Adenosine reduces the potassium conductance of guinea pig submucosal plexus neurons by activating protein kinase A.

Intracellular recordings were made from S neurons of the submucosal plexus isolated from the guinea pig ileum. Adenosine or its analog 2-chloroadenosine (CADO) depolarized about 80% of neurons; previous work has shown that this results from activation of an A2 receptor. The depolarization was associated with an increase in membrane input resistance, became smaller with membrane hyperpolarization, reversed polarity at the potassium equilibrium potential and was mimicked and occluded by calcium-free solutions or by cadmium, suggesting that it is due to a reduction in a calcium-dependent potassium conductance. Both forskolin (though not 1,9-dideoxyforskolin) and phorbol 12,13-dibutyrate (PDBu) mimicked and occluded the action of CADO. Staurosporine (a nonspecific inhibitor of protein kinases) blocked the depolarization induced by the phorbol ester within 5 min, and blocked the effects of forskolin and CADO in 15-35 min.

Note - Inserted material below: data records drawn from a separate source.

(** * RAN Insight Pro: the numeric analysis pipeline

    A shallow embedding of the backend services
    ([app/services/parser.py], [app/services/anomaly.py],
    [app/services/correlation.py]) and of the comparison router
    ([app/routers/compare.py]).

    Numbers.  Python and numpy floats are idealised as real numbers extended
    with one not-a-number value: rounding and overflow are not modelled, the
    propagation of NaN through arithmetic and comparisons is.  The only
    infinity the code builds, [float('inf')] in the stability score, is kept
    local to that function.  The one exception is the confidence score of
    [app/services/ai_summary.py], a sum of decimal literals whose rounding
    matters: it is computed on binary64 floats.

    Exceptions.  A function that can raise returns an [option], [None] being
    the exception; the two endpoints of the router turn any exception of
    the analyses into HTTP 500. *)

From Stdlib Require Import String.
From Stdlib Require Import Reals Lra Lia List Bool Arith ZArith Sorted.
From Stdlib Require PrimFloat.
Import ListNotations.

Open Scope R_scope.

(** ** Floats *)

Module Float.

Inductive float : Type :=
| Fin (x : R)
| NaN.

Definition is_nan (a : float) : bool :=
  match a with NaN => true | Fin _ => false end.

Definition Rltb (x y : R) : bool := if Rlt_dec x y then true else false.
Definition Rleb (x y : R) : bool := if Rle_dec x y then true else false.
Definition Reqb (x y : R) : bool := if Req_dec_T x y then true else false.

(** Comparisons: every ordered comparison with NaN is false, [!=] with NaN
    is true. *)
Definition lt (a b : float) : bool :=
  match a, b with Fin x, Fin y => Rltb x y | _, _ => false end.
Definition le (a b : float) : bool :=
  match a, b with Fin x, Fin y => Rleb x y | _, _ => false end.
Definition gt (a b : float) : bool := lt b a.
Definition ge (a b : float) : bool := le b a.
Definition eq (a b : float) : bool :=
  match a, b with Fin x, Fin y => Reqb x y | _, _ => false end.
Definition ne (a b : float) : bool := negb (eq a b).

Definition lift2 (f : R -> R -> R) (a b : float) : float :=
  match a, b with Fin x, Fin y => Fin (f x y) | _, _ => NaN end.

Definition add : float -> float -> float := lift2 Rplus.
Definition sub : float -> float -> float := lift2 Rminus.
Definition mul : float -> float -> float := lift2 Rmult.
(** Every division of the modelled code is guarded against a zero divisor;
    the quotient of reals is used as it is. *)
Definition div : float -> float -> float := lift2 Rdiv.
Definition abs (a : float) : float :=
  match a with Fin x => Fin (Rabs x) | NaN => NaN end.

End Float.

Import Float.

Declare Scope fl_scope.
Delimit Scope fl_scope with fl.
Infix "+" := add : fl_scope.
Infix "-" := sub : fl_scope.
Infix "*" := mul : fl_scope.
Infix "/" := div : fl_scope.
Infix "<?" := lt : fl_scope.
Infix "<=?" := le : fl_scope.
Infix ">?" := gt : fl_scope.
Infix ">=?" := ge : fl_scope.

(** ** The pandas operations the services call *)

Module Pandas.

Definition Series : Type := list float.

(** [Series.dropna()], as the list of the values that remain. *)
Fixpoint dropna (s : Series) : list R :=
  match s with
  | [] => []
  | Fin x :: t => x :: dropna t
  | NaN :: t => dropna t
  end.

Definition Rsum (l : list R) : R := fold_right Rplus 0 l.

Definition Rmean (v : list R) : R := Rsum v / INR (length v).

(** Sum of the squared deviations from the mean. *)
Definition ssd (v : list R) : R :=
  Rsum (map (fun x => (x - Rmean v) * (x - Rmean v)) v).

(** [Series.mean()]: missing values are skipped; NaN when nothing is left. *)
Definition mean (s : Series) : float :=
  match dropna s with
  | [] => NaN
  | v => Fin (Rmean v)
  end.

(** [Series.std()]: sample standard deviation, [ddof = 1], missing values
    skipped; NaN with fewer than two values. *)
Definition std (s : Series) : float :=
  let v := dropna s in
  if (length v <? 2)%nat then NaN
  else Fin (sqrt (ssd v / (INR (length v) - 1))).

Fixpoint insert_sorted (x : R) (l : list R) : list R :=
  match l with
  | [] => [x]
  | y :: t => if Rle_dec x y then x :: l else y :: insert_sorted x t
  end.

Definition sort_values (l : list R) : list R := fold_right insert_sorted [] l.

(** [Series.median()]: missing values skipped, NaN when nothing is left,
    the mean of the two middle values for an even count. *)
Definition median (s : Series) : float :=
  let v := sort_values (dropna s) in
  let n := length v in
  if (n =? 0)%nat then NaN
  else if Nat.even n
       then Fin ((nth (n / 2 - 1) v 0 + nth (n / 2) v 0) / 2)
       else Fin (nth (n / 2) v 0).

(** [Series.fillna(value)]. *)
Definition fillna (value : float) (s : Series) : Series :=
  map (fun a => if is_nan a then value else a) s.

(** The rows at which both series hold a value ([Series.corr] works on
    pairwise complete observations). *)
Fixpoint valid_pairs (a b : Series) : list (R * R) :=
  match a, b with
  | Fin x :: a', Fin y :: b' => (x, y) :: valid_pairs a' b'
  | _ :: a', _ :: b' => valid_pairs a' b'
  | _, _ => []
  end.

Definition sxy (p : list (R * R)) : R :=
  let xs := map fst p in
  let ys := map snd p in
  Rsum (map (fun q => (fst q - Rmean xs) * (snd q - Rmean ys)) p).

(** [a.corr(b)]: Pearson's coefficient over the complete pairs; NaN with
    fewer than two of them or when one side has no variance (0/0). *)
Definition corr (a b : Series) : float :=
  let p := valid_pairs a b in
  let d := ssd (map fst p) * ssd (map snd p) in
  if (length p <? 2)%nat then NaN
  else if Reqb d 0 then NaN
  else Fin (sxy p / sqrt d).

(** [Series.shift(k)]: values move [k] places towards the end for a
    positive [k], towards the start for a negative one; the vacated places
    hold NaN and the length is kept. *)
Definition shift (k : Z) (s : Series) : Series :=
  let n := length s in
  if (0 <=? k)%Z
  then firstn n (repeat NaN (Z.to_nat k) ++ s)
  else skipn (Z.to_nat (- k)) s ++ repeat NaN (Nat.min n (Z.to_nat (- k))).

(** The [w] values that end at position [i]. *)
Definition window (w i : nat) (s : Series) : Series :=
  firstn w (skipn (i + 1 - w) s).

(** [a.rolling(window=w).corr(b)]: NaN until the window is full and
    wherever the window holds a missing value. *)
Definition rolling_corr (w : nat) (a b : Series) : Series :=
  map (fun i =>
         if (i + 1 <? w)%nat then NaN
         else
           let wa := window w i a in
           let wb := window w i b in
           if (length (valid_pairs wa wb) =? w)%nat then corr wa wb else NaN)
      (seq 0 (length a)).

The depolarization caused by CADO was inhibited by the specific inhibitor of protein kinase A KT5720 [(8R*,9S*,11S*)-(-)-9-hydroxy-9-n-hexylester-8-methyl-2,3,9,10-tet rahydro-8,11-epoxy-1H,8H,11H-2,7b,11a-triazadibenzo[a,g]c ycloocta[cd e]-trin-den-1-one], whereas this inhibitor did not affect the depolarization induced by PDBu. The results are consistent with the control of this potassium conductance by protein kinase C, protein kinase A and intracellular calcium, and they indicate that adenosine reduces the conductance by activating protein kinase A.